Pendant tous ces mois où le syndicat a trouvé ses marques, Philippe Boujut a servi de fil rouge, incarnant d’une certaine manière les idées de fédération et d’unité, à la base du SGVDC. Le 5 février, on le sentait un peu galvanisé, transcendé, ému aussi par ces élections. Il disait le côté un peu magique d’avoir assisté, au fil du temps, « à la fantastique évolution de pensées des administrateurs », de les avoir vus travailler ensemble sans aucun clivage ou référence aux structures. Il disait aussi la satisfaction du syndicat d’avoir réussi à faire passer un message nouveau, aujourd’hui repris de manière quasi consensuelle à travers les idées d’affectation des ha ou d’AOC. « Dès le départ, nous avions bien pesé les enjeux à venir. Quelque part, c’est réconfortant de constater que nous n’étions pas en dehors des clous. » Il se fait presque lyrique pour décrire la « fierté du vigneron charentais. » « Il faut que le viticulteur reprenne confiance et soit fier de sa production. Nous ne sommes pas les seuls à le dire. D’autres associations comme la JAAC ou les bouilleurs de cru ont mis en avant le produit. Le SGVDC s'appuie sur ce type de démarche. » Pour lui, cela ne fait aucun doute : les premières élections du Syndicat des vignerons ouvrent la voie à un système différent « où rien ne sera plus comme avant, où le Cognac rejoindra les autres AOC, avec ses différences et ses spécificités, tenant à la production d’eaux-de-vie, au poids des marques… » « Négoce et Viticulture doivent se réapproprier la notion de terroir, qui fonde l’originalité du Cognac par rapport à d’autres spiritueux comme le Whisky. Nous avons une carte à jouer en ce sens. Même la mode plaide en faveur du terroir, en Europe, aux Etats-Unis. Nous devons faire reconnaître notre appellation, notre travail. Pour nous l’AOC, c’est le terroir, le savoir-faire des hommes, les conditions de production et d’élaboration. Si les vignerons sont conscients de ne pas être les seuls détenteurs de l’AOC Cognac – les autres acteurs de la filière le sont aussi – ils en représentent le socle. Sur un dossier comme l’agrément des eaux-de-vie, porteur de sens pour la région et pour le Syndicat des vignerons, un consensus doit être trouvé, qui respecte l’apport des uns et des autres. »

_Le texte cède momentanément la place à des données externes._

(** C7 (the code departs from it). In [_init_target_deps] an entry that
    does not parse is reported and the loop goes on: [//x:y] after the
    invalid [a:b:c] is appended. In [_add_implicit_library] the same list
    stops at the invalid entry: the error is reported, the method returns,
    and [x:y] is never appended nor marked implicit. *)
Theorem add_implicit_library_stops_at_invalid_entry :
  deps_after (_init_target_deps (C := plain_collaborators)
                (demo_target "lib" "cc_library" []) ["a:b:c"; "//x:y"]
                (empty_world "base")) = Some ["x:y"]
  /\ deps_after (_add_implicit_library (C := plain_collaborators)
                   (demo_target "lib" "cc_library" []) ["a:b:c"; "x:y"]
                   (empty_world "base")) = Some []
  /\ deps_after (_add_implicit_library (C := plain_collaborators)
                   (demo_target "lib" "cc_library" []) ["x:y"]
                   (empty_world "base")) = Some ["x:y"]
  /\ console_log (_add_implicit_library (C := plain_collaborators)
                    (demo_target "lib" "cc_library" []) ["a:b:c"; "x:y"]
                    (empty_world "base")).2
     = [(Error, _format_message (demo_target "lib" "cc_library" []) "error"
                  (msg_invalid_dependency "//a:b:c"
                     (msg_format_error +:+ msg_missing_comma)))].
Proof. repeat split; vm_compute; reflexivity. Qed.

(** ** Location references *)

(** C9, as the code has it. For every location reference, from a state
    whose parse cache was filled by the parser,
    [_add_location_reference_target] returns the pair of the resolved key
    and the output tag: the empty string when the group is absent, and for
    a group of ASCII characters the group stripped of white space as
    [str.strip] of Python 3 does; a resolved key is appended to the
    dependency sequence if it is not in it yet; the set of implicit
    dependencies is left as it was. *)
Theorem location_reference_adds_plain_edge
    {C : Collaborators} (self : Target) (k : string) (ty : option string)
    (w : World) :
  cache_ok (parse_cache w) ->
  exists self' w' tag,
    _add_location_reference_target self (k, ty) w
    = (Ok (self', (resolved_key (path self) (parse_target_uncached k), tag)),
       w')
    /\ (ty = None -> tag = "")
    /\ (all_chars is_ascii (default "" ty) = true ->
        tag = PyStr.strip (default "" ty))
    /\ _implicit_deps self' = _implicit_deps self
    /\ deps self'
       = match resolved_key (path self) (parse_target_uncached k) with
         | Some k' =>
             if bool_decide (k' = "" \/ k' ∈ deps self) then deps self
             else deps self ++ [k']
         | None => deps self
         end
    /\ world_grows w w'.
Proof.
  intros Hok. destruct (unify_dep_spec self k w Hok) as (w' & Hu & Hg & _).
  unfold _add_location_reference_target, bind. rewrite Hu. cbn [ret].
  eexists _, w', _. split; [reflexivity|].
  split; [by intros ->|]. split; [done|].
  destruct (resolved_key _ _) as [k'|]; [|done]. cbn [key_falsy].
  destruct (decide (k' = "")), (decide (k' ∈ deps self));
    repeat case_bool_decide; cbn [negb andb]; naive_solver.
Qed.

Lemma location_reference_adds_plain_edge_witness :
  cache_ok (parse_cache (empty_world "base"))
  /\ all_chars is_ascii (default "" (Some (String "028"%char " jar"))) = true
  /\ exists self' w',
       _add_location_reference_target (C := plain_collaborators)
         (demo_target "lib" "cc_library" [])
         ("//a:b", Some (String "028"%char " jar"))
         (empty_world "base")
       = (Ok (self', (Some "a:b", "jar")), w')
       /\ _implicit_deps self' = ∅
       /\ deps self' = ["a:b"].
Proof.
  split; [exact cache_ok_empty|]. split; [reflexivity|].
  destruct (location_reference_adds_plain_edge (C := plain_collaborators)
              (demo_target "lib" "cc_library" []) "//a:b"
              (Some (String "028"%char " jar"))
              (empty_world "base") cache_ok_empty)
    as (self' & w' & tag & H1 & _ & Htag & H2 & H3 & _).
  rewrite (Htag eq_refl) in H1.
  exists self', w'. split; [exact H1|]. split; [exact H2 | exact H3].
Defined.

(** C9 as stated fails: the key of a resolved location reference is
    appended to [deps] but is not recorded in [_implicit_deps]. *)
Lemma location_reference_not_marked_implicit :
  match (_add_location_reference_target (C := plain_collaborators)
           (demo_target "lib" "cc_library" []) ("//a:b", None)
           (empty_world "base")).1 with
  | Ok (self', (k, ty)) =>
      k = Some "a:b" /\ ty = "" /\ deps self' = ["a:b"]
      /\ "a:b" ∉ _implicit_deps self'
  | Raise _ => False
  end.
Proof.
  vm_compute. repeat split. discriminate.
Qed.

(** ** Visibility violations *)

Section VisibilityCheck.

Context {C : Collaborators}.

Lemma check_visibility_loop_spec self l w :
  (forall d, d ∈ l -> is_Some (target_database w !! d)) ->
  check_visibility_loop self l w
  = (Ok tt,
     set_console_log w
       (console_log w
        ++ flat_map (visibility_diagnostics self (target_database w)) l)).
Proof.
  revert w. induction l as [|d rest IH]; intros w Hreg.
  - cbn. rewrite app_nil_r. by destruct w.
  - destruct (Hreg d) as [dep Hdep]; [by left|].
    cbn [check_visibility_loop flat_map]. unfold bind at 1. rewrite Hdep.
    unfold visibility_diagnostics at 1. rewrite Hdep.
    destruct (_match_visibility self dep); cbn [negb].
    + unfold bind at 1. cbn [ret]. apply IH.
      intros d' Hd'. apply Hreg. by right.
    + unfold bind at 1. unfold bind at 1. cbn [error console_emit].
      assert (forall m, info dep m
                          (set_console_log w (console_log w ++
                             [(Error, _format_message self "error"
                                        (msg_not_allowed d))]))
                        = (Ok tt, set_console_log w
                             (console_log w ++
                              [(Error, _format_message self "error"
                                         (msg_not_allowed d));
                               (Info, _format_message dep "info" m)])))
        as Hinfo.
      { intros m. unfold info, console_emit. cbn.
        by rewrite <- app_assoc. }
      destruct (_visibility_is_default dep); rewrite Hinfo.
      all: rewrite IH; [|intros d' Hd'; cbn; apply Hreg; by right].
      all: cbn; by rewrite <- app_assoc.
Qed.

Lemma check_visibility_loop_app self l1 l2 w :
  check_visibility_loop self (l1 ++ l2) w
  = bind (check_visibility_loop self l1)
         (fun _ => check_visibility_loop self l2) w.
Proof.
  revert w. induction l1 as [|d l1 IH]; intros w; [done|].
  cbn [app check_visibility_loop]. unfold bind in IH |- *.
  destruct (target_database w !! d) as [dep|]; [|done].
  destruct (_match_visibility self dep); cbn [negb];
    unfold ret, error, info, console_emit.
  - apply IH.
  - destruct (_visibility_is_default dep); apply IH.
Qed.

Lemma check_visibility_loop_violation self dep_id rest w dep :
  target_database w !! dep_id = Some dep ->
  _match_visibility self dep = false ->
  check_visibility_loop self (dep_id :: rest) w
  = check_visibility_loop self rest
      (set_console_log w
         (console_log w
          ++ [ (Error, _format_message self "error" (msg_not_allowed dep_id));
               (Info, _format_message dep "info"
                        (if _visibility_is_default dep
                         then msg_default_visibility
                         else msg_declared_here)) ])).
Proof.
  intros Hdep Hm. cbn [check_visibility_loop]. unfold bind at 1.
  rewrite Hdep, Hm. cbn [negb]. unfold bind, error, info, console_emit.
  destruct (_visibility_is_default dep);
    rewrite set_console_log_twice; cbn [console_log set_console_log];
    by rewrite <- (assoc_L (++)).
Qed.

(** The loop of [check_visibility] writes [error] and [info]
    diagnostics to the console and changes nothing else; it returns, or
    raises [KeyError] for a dependency that is not registered. *)
Lemma check_visibility_loop_frame self l w :
  exists added,
    (check_visibility_loop self l w).2
    = set_console_log w (console_log w ++ added)
    /\ (forall e, e ∈ added -> e.1 = Error \/ e.1 = Info)
    /\ ((check_visibility_loop self l w).1 = Ok tt
        \/ exists d, d ∈ l /\ target_database w !! d = None
                     /\ (check_visibility_loop self l w).1
                        = Raise (KeyError d)).
Proof.
  revert w. induction l as [|d rest IH]; intros w.
  - exists []. cbn. rewrite app_nil_r, set_console_log_same.
    split; [done|]. split; [by intros e ?%elem_of_nil | by left].
  - destruct (target_database w !! d) as [dep|] eqn:Hdep.
    2:{ exists []. cbn [check_visibility_loop]. unfold bind. rewrite Hdep.
        cbn [fst snd]. rewrite app_nil_r, set_console_log_same.
        split; [done|]. split; [by intros e ?%elem_of_nil|].
        right. exists d. split; [by left | done]. }
    destruct (_match_visibility self dep) eqn:Hm.
    + assert (check_visibility_loop self (d :: rest) w
              = check_visibility_loop self rest w) as ->.
      { cbn [check_visibility_loop]. unfold bind at 1. rewrite Hdep, Hm.
        done. }
      destruct (IH w) as (added & Hst & Hlv & Hres).
      exists added. split; [done|]. split; [done|].
      destruct Hres as [Hok|(d' & Hin & Hnone & Hraise)]; [by left|].
      right. exists d'. split; [by right | done].
    + rewrite (check_visibility_loop_violation self d rest w dep Hdep Hm).
      match goal with
      | |- context [check_visibility_loop self rest ?w1] =>
          destruct (IH w1) as (added & Hst & Hlv & Hres)
      end.
      exists ([ (Error, _format_message self "error" (msg_not_allowed d));
                (Info, _format_message dep "info"
                         (if _visibility_is_default dep
                          then msg_default_visibility
                          else msg_declared_here)) ] ++ added).
      split; [|split].
      * rewrite Hst, set_console_log_twice.
        cbn [console_log set_console_log]. by rewrite <- (assoc_L (++)).
      * intros e [He|He]%elem_of_app; [|by apply Hlv].
        apply elem_of_cons in He as [->|He]; [by left|].
        apply list_elem_of_singleton in He as ->. by right.
      * destruct Hres as [Hok|(d' & Hin & Hnone & Hraise)]; [by left|].
        right. exists d'. split; [by right | done].
Qed.

Lemma registered_or_first_missing (db : gmap string Target) (l : list string) :
  (forall d, d ∈ l -> is_Some (db !! d))
  \/ exists before d after,
       l = before ++ d :: after
       /\ (forall d', d' ∈ before -> is_Some (db !! d'))
       /\ db !! d = None.
Proof.
  induction l as [|a l IH]; [left; by intros d ?%elem_of_nil|].
  destruct (db !! a) as [t|] eqn:Ha.
  - destruct IH as [Hall|(before & d & after & -> & Hb & Hd)].
    + left. intros d [->|Hd]%elem_of_cons; [by eexists | by apply Hall].
    + right. exists (a :: before), d, after. split; [done|]. split; [|done].
      intros d' [->|Hd']%elem_of_cons; [by eexists | by apply Hb].
  - right. exists [], a, l. split; [done|]. split; [|done].
    by intros d' ?%elem_of_nil.
Qed.

Lemma check_visibility_loop_raises self before d after w :
  (forall d', d' ∈ before -> is_Some (target_database w !! d')) ->
  target_database w !! d = None ->
  check_visibility_loop self (before ++ d :: after) w
  = (Raise (KeyError d),
     set_console_log w
       (console_log w
        ++ flat_map (visibility_diagnostics self (target_database w)) before)).
Proof.
  intros Hreg Hd. rewrite check_visibility_loop_app. unfold bind at 1.
  rewrite (check_visibility_loop_spec self before w Hreg).
  cbn [check_visibility_loop]. unfold bind.
  cbn [target_database set_console_log]. by rewrite Hd.
Qed.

Dans les semaines qui viennent, les délégués vont procéder à l’élection du nouveau conseil d’administration. Apparemment une ferme volonté guide les consciences : « absolument éviter de faire des exclus ». L’unité et la cohésion syndicales sont à ce prix.

Prochaine étape, l’élection des administrateurs

Dans chaque appellation, des assemblées générales de cru vont être organisées début mars pour élire les administrateurs, chargés eux-mêmes de désigner les 33 membres du conseil d’administration d’où émanera le bureau et le président du SGV Cognac.

Chaque délégué nouvellement élu a reçu ou va recevoir une invitation à se présenter comme candidat au poste d’administrateur dans son appellation. Cette candidature doit être formulée à l’avance, 15 jours avant la date de l’assemblée générale de cru. L’élection des administrateurs s’effectuera à bulletin secret. En Grande et Petite Champagne, les assemblées générales de délégués réuniront 50 membres chacune, 25 pour les Borderies, 94 pour les Fins Bois et 45 pour les Bons Bois et Bois Ordinaires.